(Exercise objective): Only one span of the listing below should come back. It runs from the line with "(** Mounting the" through the line with "(mk (if String.eqb", and each of its lines must be reproduced exactly.

(Records for this task):
(** The rows of all images, one after the other: what the outer loop
    appends. *)
Fixpoint matrixOutputs (images : list UploadedImage.t) (ps : list Prompt.t)
    (n : Z) : list Output.t :=
  match images with
  | [] => []
  | image :: rest =>
      rowOutputs image ps n
        ++ matrixOutputs rest ps (n + Z.of_nat (length ps))
  end.

(** Every job of the matrix is a fresh pending job whose id lies in the
    block of ids handed out by the build. *)
Definition freshJob (lo hi : Z) (o : Output.t) : Prop :=
  Output.status o = pending ∧ Output.imageUrl o = None
  ∧ Output.error o = None ∧ lo ≤ Output.id o < hi.

(** A job that is pending or generating carries no result and no error. *)
Definition cleanIfActive (o : Output.t) : Prop :=
  Output.status o = pending ∨ Output.status o = generating →
  Output.imageUrl o = None ∧ Output.error o = None.

(** The job list is in strictly increasing id order, below the id counter,
    and its active jobs are clean. *)
Record wfJobs (l : list Output.t) (n : Z) : Prop := mkWfJobs {
  wf_sorted : StronglySorted idLt l;
  wf_below : ∀ o, o ∈ l → Output.id o < n;
  wf_clean : ∀ o, o ∈ l → cleanIfActive o
}.

Definition jobsWellFormed (s : App) : Prop := wfJobs (outputs s) (nextId s).

(** The in-flight set respects the ceiling. *)
Definition inFlightBounded (s : App) : Prop :=
  Z.of_nat (size (processingIds s)) ≤ API_CONCURRENCY_LIMIT.

(** Runs used as concrete inputs below. *)
Definition oneJobDispatched : list Event :=
  [EFileLoaded "data"; EVectorPromptChange "p"; EGenerate; EEffect].

Definition threeJobsBuilt : list Event :=
  [EFileLoaded "a"; EFileLoaded "b"; EFileLoaded "c";
   EVectorPromptChange "p"; EGenerate].

Definition matrixInputs : list Event :=
  [EModeChange matrix; EFileLoaded "a"; EFileLoaded "b";
   EAddPrompt "t1" "x1"; EAddPrompt "t2" "x2"; EAddPrompt "t3" "x3"].

Definition matrixRunning : list Event :=
  [EModeChange matrix; EFileLoaded "a"; EAddPrompt "t" "x"; EGenerate;
   EFileLoaded "b"].

(** Case analysis on the synchronous part of [runGeneration]. *)
Ltac runGeneration_cases s o :=
  unfold runGeneration;
  destruct (sourceImageFor s o) as [?sourceImage |];
  [destruct (String.eqb (promptTextFor s o) "") |].

(** * The rest of the component *)

(** ** [reader.onload]: the payload of a data URL *)



(** ** The theme cells *)

Module ThemeModel.

Definition storageKey : string := "drexbanana-theme".

(** The [theme] cell, [localStorage] and [document.body.className].  The
    cell holds a string: the value read from the storage is cast to [Theme]
    without a check. *)
Record t := mk {
  theme : string;
  localStorage : gmap string string;
  bodyClassName : string
}.

(** The effect that depends on [theme]. *)
Definition themeEffect (st : t) : t :=
  mk (theme st)
     (<[storageKey := theme st]> (localStorage st))
     (theme st +:+ "-mode antialiased").

(** What the effect without dependencies passes to [setTheme], if
    anything: a saved value that is not the empty string. *)
Definition savedTheme (storage : gmap string string) : option string :=
  match storage !! storageKey with
  | Some saved => if String.eqb saved "" then None else Some saved
  | None => None
  end.

(** Mounting the component over a given storage: the first render has
    theme "light"; both effects run, in the order of the source, on that
    render; if the first one has set another theme, the component renders
    again and the second effect runs for the new theme. *)
Definition mount (storage : gmap string string) : t :=
  let st1 := themeEffect (mk "light" storage "") in
  match savedTheme storage with
  | Some saved =>
      if String.eqb saved "light" then st1
      else themeEffect (mk saved (localStorage st1) (bodyClassName st1))
  | None => st1
  end.

(** [onThemeToggle], followed by the effect of the render it causes. *)
Definition toggle (st : t) : t :=
  themeEffect
    (mk (if String.eqb (theme st) "light" then "dark" else "light")
        (localStorage st) (bodyClassName st)).

End ThemeModel.

(** * Further vocabulary *)

(** The constant [promptsToUse] of [handleGenerate]. *)
Definition promptsToUse (s : App) : list Prompt.t :=
  match currentMode s with
  | vector => [Prompt.mk (-1) "Vector" (vectorPrompt s)]
  | matrix => prompts s
  end.

(** [handleGenerate] passes its two guards. *)
Definition buildReady (s : App) : Prop :=
  isGenerating s = false
  ∧ uploadedImages s ≠ []
  ∧ ((currentMode s = vector ∧ trim (vectorPrompt s) ≠ ""%string)
     ∨ (currentMode s = matrix ∧ prompts s ≠ [])).

Definition imageIds (s : App) : list Z :=
  UploadedImage.id <$> uploadedImages s.

Definition promptIds (s : App) : list Z := Prompt.id <$> prompts s.

Definition outputIds (s : App) : list Z := Output.id <$> outputs s.

(** Ids handed out by a counter that now stands at [n]: in strictly
    increasing order, non-negative and below [n]. *)
Definition allocated (n : Z) (l : list Z) : Prop :=
  StronglySorted Z.lt l ∧ ∀ x, x ∈ l → 0 ≤ x < n.

(** Images, prompts and jobs draw their ids from one counter: no id occurs
    twice, neither within a kind nor across kinds. *)
Record idsDistinct (s : App) : Prop := mkIdsDistinct {
  ids_images : allocated (nextId s) (imageIds s);
  ids_prompts : allocated (nextId s) (promptIds s);
  ids_outputs : allocated (nextId s) (outputIds s);
  ids_image_prompt : ∀ x, x ∈ imageIds s → x ∉ promptIds s;
  ids_image_output : ∀ x, x ∈ imageIds s → x ∉ outputIds s;
  ids_prompt_output : ∀ x, x ∈ promptIds s → x ∉ outputIds s
}.

(** Every outstanding call was made for a job id below the counter. *)
Definition callsBelow (s : App) : Prop :=
  ∀ c, c ∈ calls s → callJob c < nextId s.

(** A generating job occupies a slot and has an outstanding call. *)
Definition generatingTracked (s : App) : Prop :=
  ∀ o, o ∈ outputs s → Output.status o = generating →
       Output.id o ∈ processingIds s
       ∧ ∃ c, c ∈ calls s ∧ callJob c = Output.id o.

Definition generatingOutputs (s : App) : list Output.t :=
  List.filter (λ o, bool_decide (Output.status o = generating)) (outputs s).

(** The two outcomes of one dispatch of job [o] from state [s]. *)
Definition dispatchStarted (s : App) (o : Output.t) (c : Call) : App :=
  setCalls (λ cs, cs ++ [c])
    (setOutputs (fmap (markGenerating (Output.id o)))
       (setProcessingIds (λ P, {[Output.id o]} ∪ P) s)).

Definition dispatchMissing (s : App) (o : Output.t) : App :=
  setProcessingIds (λ P, P ∖ {[Output.id o]})
    (setOutputs (fmap (markMissing (Output.id o)))
       (setOutputs (fmap (markGenerating (Output.id o)))
          (setProcessingIds (λ P, {[Output.id o]} ∪ P) s))).

(** The id [x] is carried by an image, a prompt or a job of [s]. *)
Definition inUse (x : Z) (s : App) : Prop :=
  x ∈ imageIds s ∨ x ∈ promptIds s ∨ x ∈ outputIds s.

(** * Properties *)

(** ** Cancellation *)

Lemma cancelOutput_active (o : Output.t) :
  Output.status o = pending ∨ Output.status o = generating →
  cancelOutput o = Output.withStatusError error (Some cancelledText) o.
Proof. unfold cancelOutput. intros [-> | ->]; reflexivity. Qed.

Lemma cancelOutput_terminal (o : Output.t) :
  Output.status o = complete ∨ Output.status o = error →
  cancelOutput o = o.
Proof. unfold cancelOutput. intros [-> | ->]; reflexivity. Qed.

(** C4. After [handleCancel] the flag is off and the in-flight set is empty;
    the job list keeps its length and its order, every job that was pending
    or generating now has status error with the message "Cancelled by user."
    (its other fields are kept), and every job that was complete or in error
    is the same record as before. *)
Theorem handleCancel_spec (s : App) :
  isGenerating (handleCancel s) = false
  ∧ processingIds (handleCancel s) = ∅
  ∧ length (outputs (handleCancel s)) = length (outputs s)
  ∧ ∀ (i : nat) (o : Output.t), outputs s !! i = Some o →
      ∃ o', outputs (handleCancel s) !! i = Some o'
        ∧ (Output.status o = pending ∨ Output.status o = generating →
             Output.status o' = error
             ∧ Output.error o' = Some "Cancelled by user."%string
             ∧ Output.id o' = Output.id o
             ∧ Output.sourceImageId o' = Output.sourceImageId o
             ∧ Output.promptId o' = Output.promptId o
             ∧ Output.imageUrl o' = Output.imageUrl o)
        ∧ (Output.status o = complete ∨ Output.status o = error → o' = o).
Proof.
  repeat split; simpl.
  - apply length_fmap.
  - intros i o Hi. exists (cancelOutput o). split.
    + rewrite list_lookup_fmap, Hi. reflexivity.
    + split; intros Hst.
      * rewrite cancelOutput_active by assumption. repeat split.
      * apply cancelOutput_terminal; assumption.
Qed.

(Written response):
(** Mounting the component over a given storage: the first render has
    theme "light"; both effects run, in the order of the source, on that
    render; if the first one has set another theme, the component renders
    again and the second effect runs for the new theme. *)
Definition mount (storage : gmap string string) : t :=
  let st1 := themeEffect (mk "light" storage "") in
  match savedTheme storage with
  | Some saved =>
      if String.eqb saved "light" then st1
      else themeEffect (mk saved (localStorage st1) (bodyClassName st1))
  | None => st1
  end.

(** [onThemeToggle], followed by the effect of the render it causes. *)
Definition toggle (st : t) : t :=
  themeEffect
    (mk (if String.eqb (theme st) "light" then "dark" else "light")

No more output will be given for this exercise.